The Brentwood Home of Rob and Michele Reiner Has a Long Hollywood History
Rob and Michele Reiner’s Brentwood home will forever be tied to the horrific double homicide that took the lives of the iconic director and his photographer wife. Before the sprawling estate became the scene of a serious crime, it was a family home, and before that, it belonged to several members of Hollywood’s elite. The address has a very long and very illustrious history, with owners including Henry Fonda and Norman Lear.
Henry Fonda built the house, but sold it a few years later
The Brentwood home that Rob Reiner and Michele Singer Reiner filed with love, family, and guests had a Hollywood start. Henry Fonda built the property in 1936. The farmhouse included an actual farm on the property’s acres of land. Fonda tended to the farm himself and often enlisted the help of people like John Wayne. Jane Fonda spent several years of her childhood at the Brentwood property before it was sold.
According to IMDb, he sold the property to Paul Henreid, who is best known for playing Victor Laszlo in Casablanca, in 1947. Henreid reportedly paid $42,000 for the property and lived in the house with his family for many years.
While it’s hard to say exactly how much Reiner’s property would have been worth today had a double homicide not been committed inside of it, Henreid certainly got a steal. He paid what would amount to $785,000 worth of buying power today for the home. He sold the house in 1972.
Norman Lear was the next person to own the property
Norman Lear was the next person to own the now-infamous Brentwood estate. Lear purchased the home directly from Henreid for an unspecified price. He lived at the property for nearly two decades. Lear and his wife, Lyn Lear, later sold the home to buy a much larger house in Brentwood, built for entertaining, with acres of land around it.
While they lived in the home, they had plenty of guests, including Rob Reiner, who later bought the property. Reiner and Lear were apparently both drawn to the “New England” aesthetic that Fonda had managed to transport to the West Coast. Lear sold the home to Reiner in 1991 for $4.75 million. The famed screenwriter had originally listed the property for $6.5 million.
Rob Reiner and Michele Singer Reiner raised their family in the home
Norman Lear’s property seemed like the perfect home for the Reiners when Michele Singer Reiner began looking for properties just two years after marrying Rob Reiner. Still, Rob Reiner admitted, she was initially hesitant to mention Lear’s home to her husband. Rob theorized that his wife was concerned it would be “weird” for him to move into a house connected to Lear.

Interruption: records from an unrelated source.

(** * Clementine: [core/utilities.cpp] and [core/closure.cpp]

    A shallow embedding of the helper functions of Clementine's
    [Utilities] namespace (time formatting, file-system queries, recursive
    removal, stream copy) and of the timer helpers of [closure.cpp],
    together with the properties the specification states about them.

    Conventions.
    - A C++ [int] is a [Z] in the range [INT_MIN .. INT_MAX]; arithmetic
      that can leave the range is wrapped with [to_int].  [qint64] and
      [quint64] values are [Z] as well; [to_quint64] wraps where the source
      multiplies unsigned 64-bit values.
    - Qt objects the functions talk to ([QIODevice], the directory tree
      behind [QDir]/[QFile], the operating system's volume queries, the
      timer queue) are explicit states that the functions transform. *)

From Stdlib Require Import ZArith Lia Ascii Strings.Byte.
From stdpp Require Import gmap strings list fin_maps pretty.

Open Scope Z_scope.

(* stdpp's solvers clear hypotheses by name and warn when one is gone. *)
Set Warnings "-clear-no-such-hyp".

(** ** Machine integers *)

Definition INT_MIN : Z := - 2 ^ 31.
Definition INT_MAX : Z := 2 ^ 31 - 1.

(** [is_int z]: [z] is a value of the C++ type [int]. *)
Definition is_int (z : Z) : Prop := INT_MIN <= z <= INT_MAX.

(** Conversion to [int] (two's complement wrap-around). *)
Definition to_int (z : Z) : Z := (z + 2 ^ 31) mod 2 ^ 32 - 2 ^ 31.

(** Conversion to [quint64]. *)
Definition to_quint64 (z : Z) : Z := z mod 2 ^ 64.
(** * botutil.Actions: the action-batching queue of a go-sc2ai bot

    A shallow embedding of [botutil/actions.go].  The Go program is
    imperative: an [*Actions] value lives on the heap, the methods have
    pointer receivers, the transport ([client.AgentInfo]) and the registered
    error handler are closures with effects of their own.  The embedding
    keeps that shape:

    - a [World] holds the heap of [Actions] objects, the state of everything
    outside the queue ([Ext]: the connection, the logger, whatever a
    handler closure captured) and a ghost [trace] of the calls made to the
    two collaborators;
    - every method is a computation in the monad [M], which threads the
    world and stops at the first panic (nil dereference, index out of
    range), keeping the world as it was at that point. *)

From Stdlib Require Import ZArith NArith String List Lia.
From stdpp Require Import base option numbers list gmap.
(* ===== verification/PyVal.v ===== *)
(** * Python values of a parsed JSON request and the operations on them

    [request.json] turns the admission request into nested Python
    objects: [None], [bool], [int], [str], [list] and [dict].  A dict is an
    association list in insertion order (Python dicts keep it, and
    [json.dumps] prints in that order); assigning an existing key keeps
    its position, a new key goes to the end.  Each operation the handler
    applies ([o[k]], [o.get(k)], [k in o], [o[k] = v], [o.append(x)],
    [for x in o]) is a function that returns the value or the exception
    Python raises for that type of [o].  JSON floats are not modelled:
    the webhook never reads a number. *)

From S2P Require Import Prelude.

#[warnings="-register-all"]
Inductive pyval :=
| PNone
| PBool (b : bool)
| PInt (z : Z)
| PStr (s : string)
| PList (l : list pyval)
| PDict (kvs : list (string * pyval)).

(** Induction with hypotheses on the elements of lists and dicts. *)
Section pyval_ind'.
Variable P : pyval → Prop.
Hypothesis HNone : P PNone.
Hypothesis HBool : ∀ b, P (PBool b).
Hypothesis HInt : ∀ z, P (PInt z).
Hypothesis HStr : ∀ s, P (PStr s).
Hypothesis HList : ∀ l, Forall P l → P (PList l).
Hypothesis HDict : ∀ kvs, Forall (P ∘ snd) kvs → P (PDict kvs).

Fixpoint pyval_ind' (v : pyval) : P v :=
  match v with
  | PNone => HNone
  | PBool b => HBool b
  | PInt z => HInt z
  | PStr s => HStr s
  | PList l =>
      HList l ((fix go l : Forall P l :=
                  match l with
                  | [] => Forall_nil_2 _
                  | x :: r => Forall_cons_2 _ _ _ (pyval_ind' x) (go r)
                  end) l)
  | PDict kvs =>
      HDict kvs ((fix go kvs : Forall (P ∘ snd) kvs :=
                    match kvs with
                    | [] => Forall_nil_2 _
                    | kv :: r => Forall_cons_2 _ _ _ (pyval_ind' kv.2) (go r)
                    end) kvs)
  end.
End pyval_ind'.

(** Structural equality, which is Python's [==] on JSON values. *)
Fixpoint pyval_eqb (a b : pyval) : bool :=
  match a, b with
  | PNone, PNone => true
  | PBool x, PBool y => Bool.eqb x y
  | PInt x, PInt y => Z.eqb x y
  | PStr x, PStr y => String.eqb x y
  | PList xs, PList ys =>
      (fix go xs ys :=
         match xs, ys with
         | [], [] => true
         | x :: xs, y :: ys => pyval_eqb x y && go xs ys
         | _, _ => false
         end) xs ys
  | PDict xs, PDict ys =>
      (fix go xs ys :=
         match xs, ys with
         | [], [] => true
         | (k, x) :: xs, (k', y) :: ys => String.eqb k k' && pyval_eqb x y && go xs ys
         | _, _ => false
         end) xs ys
  | _, _ => false
  end.

(** ** Dicts as insertion-ordered association lists *)
Definition dict := list (string * pyval).

Fixpoint dict_lookup (k : string) (kvs : dict) : option pyval :=
  match kvs with
  | [] => None
  | (k', v) :: r => if String.eqb k k' then Some v else dict_lookup k r
  end.

(** [d[k] = v]: replace in place, or append a new key at the end. *)
Fixpoint dict_set (k : string) (v : pyval) (kvs : dict) : dict :=
  match kvs with
  | [] => [(k, v)]
  | (k', v') :: r => if String.eqb k k' then (k', v) :: r else (k', v') :: dict_set k v r
  end.

(** [k in s] for two strings: [k] occurs in [s] as a substring. *)
Fixpoint str_contains (k s : string) : bool :=
  String.prefix k s || match s with EmptyString => false | String _ s' => str_contains k s' end.

(** ** The operations of the handler, with Python's exceptions *)

(** [o[k]] with a string [k]. *)
Definition py_getitem (o : pyval) (k : string) : res pyval :=
  match o with
  | PDict kvs => match dict_lookup k kvs with Some v => Ok v | None => raise (KeyError k) end
  | _ => raise TypeError
  end.

(** [o.get(k)]: [None] for a missing key; only dicts have [.get]. *)
Definition py_get (o : pyval) (k : string) : res pyval :=
  match o with
  | PDict kvs => Ok (default PNone (dict_lookup k kvs))
  | _ => raise AttributeError
  end.

(** [k in o] with a string [k]: a key of a dict, an element of a list
    (by [==], so only an equal string), a substring of a string. *)
Definition py_contains (k : string) (o : pyval) : res bool :=
  match o with
  | PDict kvs => Ok (bool_decide (is_Some (dict_lookup k kvs)))
  | PList l => Ok (existsb (λ x, match x with PStr s => String.eqb s k | _ => false end) l)
  | PStr s => Ok (str_contains k s)
  | _ => raise TypeError
  end.

(** [o[k] = v] with a string [k]. *)
Definition py_setitem (o : pyval) (k : string) (v : pyval) : res pyval :=
  match o with
  | PDict kvs => Ok (PDict (dict_set k v kvs))
  | _ => raise TypeError
  end.

(** [o.append(x)]: only lists have it. *)
Definition py_append (o : pyval) (x : pyval) : res pyval :=
  match o with
  | PList l => Ok (PList (l ++ [x]))
  | _ => raise AttributeError
  end.

(** [for x in o]: the elements of a list, the keys of a dict, the
    one-character strings of a string. *)
Definition py_iter (o : pyval) : res (list pyval) :=
  match o with
  | PList l => Ok l
  | PDict kvs => Ok (map (λ kv, PStr kv.1) kvs)
  | PStr s => Ok (map (λ c, PStr (String c EmptyString)) (String.list_ascii_of_string s))
  | _ => raise TypeError
  end.

(** [o == s] for a string literal [s]: no coercion, [True] is not ['true']. *)
Definition py_eq_str (o : pyval) (s : string) : bool :=
  match o with PStr s' => String.eqb s' s | _ => false end.

(** ** Well-formed values: the dicts [json.loads] builds have distinct keys *)
Fixpoint wf (v : pyval) : Prop :=
  match v with
  | PList l => Forall id (map wf l)
  | PDict kvs => NoDup kvs.*1 ∧ Forall id (map (λ kv, wf kv.2) kvs)
  | _ => True
  end.

(** ** Equality is decidable *)
Lemma pyval_eqb_eq (a b : pyval) : pyval_eqb a b = true ↔ a = b.
Proof.
  revert b; induction a as [| | | |xs IH|xs IH] using pyval_ind'; intros [] ; simpl;
    rewrite ?Bool.eqb_true_iff, ?Z.eqb_eq, ?String.eqb_eq; try (split; congruence).
  - revert l; induction IH as [|x xs Hx _ IHxs]; intros [|y ys]; simpl; try (split; congruence).
    rewrite andb_true_iff, Hx, IHxs. split; [by intros [-> [= ->]] | by intros [= -> ->]].
  - revert kvs; induction IH as [|[k x] xs Hx _ IHxs]; intros [|[k' y] ys]; simpl;
      try (split; congruence).
    simpl in Hx. rewrite !andb_true_iff, String.eqb_eq, Hx, IHxs.
    split; [by intros [[-> ->] [= ->]] | by intros [= -> -> ->]].
Qed.

#[export] Instance pyval_eq_dec : EqDecision pyval :=
  λ a b, match decide (pyval_eqb a b = true) with
         | left H => left (proj1 (pyval_eqb_eq a b) H)
         | right H => right (λ E, H (proj2 (pyval_eqb_eq a b) E))
         end.

(** ** Dict lemmas *)
Section DictLemmas.
Implicit Types (kvs : dict) (k : string) (v : pyval).

Lemma dict_lookup_set_eq kvs k v : dict_lookup k (dict_set k v kvs) = Some v.
Proof.
  induction kvs as [|[k' v'] r IH]; simpl; [by rewrite String.eqb_refl|].
  destruct (String.eqb_spec k k'); simpl; [subst; by rewrite String.eqb_refl|].
  by destruct (String.eqb_spec k k').
Qed.

Lemma dict_lookup_set_ne kvs k k' v :
  k ≠ k' → dict_lookup k' (dict_set k v kvs) = dict_lookup k' kvs.
Proof.
  intros Hne. induction kvs as [|[k0 v0] r IH]; simpl.
  - destruct (String.eqb_spec k' k); congruence.
  - destruct (String.eqb_spec k k0); simpl; [subst|];
      destruct (String.eqb_spec k' k0); congruence.
Qed.

Lemma dict_set_set kvs k v v' : dict_set k v (dict_set k v' kvs) = dict_set k v kvs.
Proof.
  induction kvs as [|[k0 v0] r IH]; simpl; [by rewrite String.eqb_refl|].
  destruct (String.eqb_spec k k0); simpl; [subst; by rewrite String.eqb_refl|].
  destruct (String.eqb_spec k k0); [done|]. by rewrite IH.
Qed.

(** Assigning a key the value it already has changes nothing. *)
Lemma dict_set_lookup kvs k v : dict_lookup k kvs = Some v → dict_set k v kvs = kvs.
Proof.
  induction kvs as [|[k0 v0] r IH]; simpl; [done|].
  destruct (String.eqb_spec k k0); [by intros [= ->]; subst|]. intros H. by rewrite IH.
Qed.

Lemma dict_lookup_None kvs k : dict_lookup k kvs = None ↔ k ∉ kvs.*1.
Proof.
  induction kvs as [|[k' v'] r IH]; simpl; [set_solver|].
  rewrite elem_of_cons. destruct (String.eqb_spec k k'); [naive_solver|].
  rewrite IH. naive_solver.
Qed.

Lemma dict_lookup_elem kvs k v : dict_lookup k kvs = Some v → (k, v) ∈ kvs.
Proof.
  induction kvs as [|[k' v'] r IH]; simpl; [done|].
  destruct (String.eqb_spec k k'); [intros [= <-]; subst; left|right; auto].
Qed.

(** Assigning a present key keeps the keys and their order. *)
Lemma dict_set_keys_present kvs k v :
  is_Some (dict_lookup k kvs) → (dict_set k v kvs).*1 = kvs.*1.
Proof.
  induction kvs as [|[k' v'] r IH]; simpl; [by intros []|].
  destruct (String.eqb_spec k k'); simpl; [done|]. intros H. f_equal. by apply IH.
Qed.

(** Assigning a new key appends it at the end. *)
Lemma dict_set_absent kvs k v :
  dict_lookup k kvs = None → dict_set k v kvs = kvs ++ [(k, v)].
Proof.
  induction kvs as [|[k' v'] r IH]; simpl; [done|].
  destruct (String.eqb_spec k k'); [done|]. intros H. by rewrite IH.
Qed.

Lemma dict_set_NoDup kvs k v : NoDup kvs.*1 → NoDup (dict_set k v kvs).*1.
Proof.
  intros Hnd. destruct (dict_lookup k kvs) eqn:E.
  - rewrite dict_set_keys_present; [done|eauto].
  - rewrite dict_set_absent, fmap_app by done. simpl.
    apply NoDup_app; split_and!; [done| |by apply NoDup_singleton].
    intros x Hx ->%list_elem_of_singleton. by apply dict_lookup_None in E.
Qed.

Lemma Forall_id_map {A} (f : A → Prop) (l : list A) : Forall id (map f l) ↔ Forall f l.
Proof. induction l; simpl; rewrite ?Forall_cons, ?IHl; [split; constructor|done]. Qed.

Lemma wf_dict kvs : wf (PDict kvs) ↔ NoDup kvs.*1 ∧ Forall (λ kv, wf kv.2) kvs.
Proof. simpl. by rewrite Forall_id_map. Qed.

Lemma wf_list l : wf (PList l) ↔ Forall wf l.
Proof. simpl. by rewrite Forall_id_map. Qed.

Lemma dict_set_Forall (P : pyval → Prop) kvs k v :
  Forall (λ kv, P kv.2) kvs → P v → Forall (λ kv, P kv.2) (dict_set k v kvs).
Proof.
  induction 1 as [|[k' v'] r Hv' Hr IH]; simpl; intros Hv; [by repeat constructor|].
  destruct (String.eqb k k'); constructor; auto.
Qed.
Lemma dict_lookup_app kvs1 kvs2 k :
  dict_lookup k (kvs1 ++ kvs2) = match dict_lookup k kvs1 with Some v => Some v | None => dict_lookup k kvs2 end.
Proof. induction kvs1 as [|[k' v'] r IH]; simpl; [done|]. by destruct (String.eqb k k'). Qed.

(** Filtering on keys keeps the lookups of the kept keys.  The two
    decision procedures are arguments, so that the lemma applies whatever
    instance the filter was elaborated with. *)
Lemma dict_lookup_filter (P : string → Prop) `{Hk : ∀ k, Decision (P k)}
    (Hkv : ∀ kv : string * pyval, Decision (P kv.1)) kvs k :
  dict_lookup k (@filter _ _ _ (λ kv, P kv.1) Hkv kvs) = if decide (P k) then dict_lookup k kvs else None.
Proof.
  induction kvs as [|[k' v'] r IH]; [simpl; by case_decide|].
  rewrite (@filter_cons _ (λ kv : string * pyval, P kv.1) Hkv). unfold decide at 1.
  destruct (Hkv (k', v')) as [Hp|Hp]; simpl in *;
    destruct (String.eqb_spec k k') as [->|Hne]; rewrite ?IH; case_decide; naive_solver.
Qed.

Lemma dict_lookup_NoDup_elem kvs k v : NoDup kvs.*1 → (k, v) ∈ kvs → dict_lookup k kvs = Some v.
Proof.
  induction kvs as [|[k' v'] r IH]; simpl; [by intros _ ?%elem_of_nil|].
  intros [Hk' Hnd]%NoDup_cons [[= -> ->]|Hin]%elem_of_cons; [by rewrite String.eqb_refl|].
  destruct (String.eqb_spec k k') as [->|]; [|by apply IH].
  exfalso. apply Hk'. apply list_elem_of_fmap. by exists (k', v).
Qed.

Lemma fst_filter (P : string → Prop) `{Hk : ∀ k, Decision (P k)}
    (Hkv : ∀ kv : string * pyval, Decision (P kv.1)) (kvs : dict) :
  (@filter _ _ _ (λ kv, P kv.1) Hkv kvs).*1 = filter P kvs.*1.
Proof.
  induction kvs as [|[k v] r IH]; [done|].
  rewrite (@filter_cons _ (λ kv : string * pyval, P kv.1) Hkv), fmap_cons, (@filter_cons _ P Hk).
  destruct (decide _) as [H1|H1], (decide _) as [H2|H2]; cbn [fst] in H1; try tauto; rewrite ?fmap_cons; first [exact IH | f_equal; exact IH].
Qed.

(** Two dicts with the same keys in the same order and the same lookups
    are equal. *)
Lemma dict_eq_of_lookup kvs1 kvs2 :
  kvs1.*1 = kvs2.*1 → NoDup kvs1.*1 → (∀ k, dict_lookup k kvs1 = dict_lookup k kvs2) → kvs1 = kvs2.
Proof.
  revert kvs2. induction kvs1 as [|[k v] r IH]; intros [|[k2 v2] r2]; simpl; try done.
  intros [= <- Hr] [Hk Hnd]%NoDup_cons Hl. pose proof (Hl k) as Hk1. rewrite !String.eqb_refl in Hk1.
  injection Hk1 as <-. f_equal. apply IH; [done|done|]. intros k'.
  specialize (Hl k'). destruct (String.eqb_spec k' k) as [Heq|]; [subst k'|done].
  assert (Hk2 : k ∉ r2.*1) by (change (k ∉ list_fmap _ _ fst r2); by rewrite <- Hr).
  by rewrite (proj2 (dict_lookup_None _ _) Hk), (proj2 (dict_lookup_None _ _) Hk2).
Qed.
End DictLemmas.

(** ** The operations preserve well-formedness *)
Lemma py_getitem_wf o k v : wf o → py_getitem o k = Ok v → wf v.
Proof.
  destruct o as [| | | | |kvs]; intros Ho H; simplify_eq/=.
  apply wf_dict in Ho as [_ Hall]. destruct (dict_lookup k kvs) eqn:E; simplify_eq.
  apply dict_lookup_elem in E. rewrite Forall_forall in Hall. apply (Hall _ E).
Qed.

Lemma py_setitem_wf o k v o' : wf o → wf v → py_setitem o k v = Ok o' → wf o'.
Proof.
  destruct o as [| | | | |kvs]; intros Ho Hv H; simplify_eq/=.
  apply wf_dict in Ho as [Hnd Hall].
  apply wf_dict. split; [by apply dict_set_NoDup | by apply dict_set_Forall].
Qed.

Lemma py_append_wf o x o' : wf o → wf x → py_append o x = Ok o' → wf o'.
Proof.
  destruct o; intros Ho Hx H; simplify_eq/=.
  apply wf_list in Ho. apply wf_list, Forall_app. auto.
Qed.

#[export] Hint Resolve py_getitem_wf py_setitem_wf py_append_wf : kac.

(** Reading back an assigned key gives the assigned value. *)
Lemma py_getitem_setitem o k v o' : py_setitem o k v = Ok o' → py_getitem o' k = Ok v.
Proof. destruct o; intros H; simplify_eq/=. by rewrite dict_lookup_set_eq. Qed.

Lemma py_setitem_getitem o k v : py_getitem o k = Ok v → py_setitem o k v = Ok o.
Proof. destruct o; simpl; try done. case_match; intros [= ->]. by rewrite dict_set_lookup. Qed.

Lemma py_setitem_setitem o k v v' o' :
  py_setitem o k v' = Ok o' → py_setitem o' k v = py_setitem o k v.
Proof. destruct o; intros H; simplify_eq/=. by rewrite dict_set_set. Qed.

Lemma py_getitem_setitem_ne o k k' v o' :
  k ≠ k' → py_setitem o k v = Ok o' → py_getitem o' k' = py_getitem o k'.
Proof. destruct o; intros Hne H; simplify_eq/=. by rewrite dict_lookup_set_ne. Qed.
(** The invariant of any interleaving: a request that got past the
    block has seen the ConfigMap exist, and it still exists. *)
Definition passed_ok (s : S) (t : thread) : Prop :=
  t = TDone (Ok ()) → is_Some (stored s ns name).

Lemma tstep_passed_ok s a s' a' : tstep (s, a) (s', a') → passed_ok s' a'.
Proof.
  inversion 1; subst; intros Hd; simplify_eq.
  - eexists. eapply read_stored; eauto.
  - match goal with Hc : create_configmap _ _ _ _ = _ |- _ =>
      apply create_configmap_stored in Hc as (b & _ & _ & Hb) end. eauto.
Qed.

(** C11: read-then-create is not atomic.  Two requests that both read
    before either creates: the first creates the ConfigMap, the second
    one's create is refused and its request fails, although the
    ConfigMap exists. *)
Theorem concurrent_ensure_conflict s b s1 r1 :
  stored s ns name = None →
  fetch_bundle requests_get cfg = Ok b →
  create_namespaced_config_map ns (configmap_body cfg ns b) s = (s1, Ok r1) →
  ∃ e, rtc step2 (s, TRead, TRead) (s1, TDone (Ok ()), TDone (Err e)) ∧
       is_Some (stored s1 ns name).
Proof.
  intros Hnone Hb Hc.
  destruct (read_missing _ _ _ Hnone) as [st Hread].
  pose proof Hc as Hc'. apply create_ok in Hc' as [_ Hst1].
  assert (Hs1 : stored s1 ns name = Some (configmap_body cfg ns b))
    by (rewrite Hst1; by rewrite decide_True).
  destruct (create_conflict s1 ns (configmap_body cfg ns b)) as [e He]; [by eexists|].
  exists e. split; [|by eexists].
  eapply rtc_l; [apply step2_l; by eapply tstep_missing|].
  eapply rtc_l; [apply step2_r; by eapply tstep_missing|].
  eapply rtc_l; [apply step2_l, tstep_create; by rewrite create_configmap_unfold, Hb, Hc|].
  apply rtc_once, step2_r, tstep_create. by rewrite create_configmap_unfold, Hb, He.
Qed.

End Interleaving.

(** ** Against the concrete server *)
Section ServerProps.
Variable requests_get : string → res Response.
Variable cfg : Config.
Abbreviation name := cfg.(configmap_name).

Lemma server_create_authorized ns cm srv srv' r :
  server_create ns cm srv = (srv', r) → authorized srv' = authorized srv.
Proof.
  destruct (server_create_cases ns cm srv) as [(? & -> & _ & _ & ?) | (? & ->)]; by intros [= <- _].
Qed.

Lemma ensure_configmap_authorized ns srv srv' r :
  ensure_configmap requests_get cfg ns srv = (srv', r) → authorized srv' = authorized srv.
Proof.
  rewrite ensure_configmap_unfold, create_configmap_unfold.
  destruct (read_namespaced_config_map _ _ _) as [|[]]; try (by intros [= <- _]).
  destruct (fetch_bundle _ _); [|by intros [= <- _]].
  destruct (create_namespaced_config_map _ _ _) as [s1 []] eqn:E; intros [= <- _];
    by eapply server_create_authorized.
Qed.

(** C10: with read permission, a second run of the block right after a
    successful one is a no-op that returns normally. *)
Theorem ensure_configmap_idempotent ns srv srv' :
  srv.(authorized) "get" ns = true →
  ensure_configmap requests_get cfg ns srv = (srv', Ok ()) → ensure_configmap requests_get cfg ns srv' = (srv', Ok ()).
Proof.
  intros Hauth Hrun. destruct (ensure_configmap_establishes _ _ _ _ _ Hrun) as [cm Hcm].
  apply (ensure_configmap_read_hit _ _ _ _ cm). simpl. unfold server_read.
  rewrite (ensure_configmap_authorized _ _ _ _ Hrun), Hauth. simpl in Hcm. by rewrite Hcm.
Qed.

(** C12: every [ApiException] of the read is taken for "not found".
    Without read permission, a ConfigMap that exists is not seen: the
    bundle is fetched, the create is refused with 409 Conflict, and the
    request fails. *)
Theorem ensure_configmap_masks_read_error ns srv cm b :
  srv.(authorized) "get" ns = false → srv.(authorized) "create" ns = true →
  ns ∈ srv.(namespaces) → srv.(configmaps) !! (ns, name) = Some cm →
  fetch_bundle requests_get cfg = Ok b →
  ensure_configmap requests_get cfg ns srv = (srv, Err (ApiException 409)).
Proof.
  intros Hget Hcreate Hns Hcm Hb.
  rewrite ensure_configmap_unfold, create_configmap_unfold, Hb. simpl.
  unfold server_read, server_create. rewrite Hget, Hcreate. simpl.
  rewrite !bool_decide_false by (intros Hn; by apply Hn). by rewrite Hcm.
Qed.
End ServerProps.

Reiner insisted that there was nothing strange about it, but that it felt pretty fortuitous. After all, the home was the exact property he had lusted after when he was still just a rising star. Reiner and Lear both loved the New England charm of the house, modeled after a Pennsylvania farmhouse, because they were both East Coast transplants. Reiner grew up in New Rochelle, NY. Lear, years older than Reiner, was raised in Hartford, Connecticut.
It is unclear what the Reiner children plan to do with the property in the wake of their parents’ death. A private memorial service was held shortly after the gruesome discovery. Still, it is unclear if Rob Reiner and Michele Singer Reiner have been buried. According to the Daily Mail, autopsies have been completed. The bodies of Rob and Michele were released to the family late last week.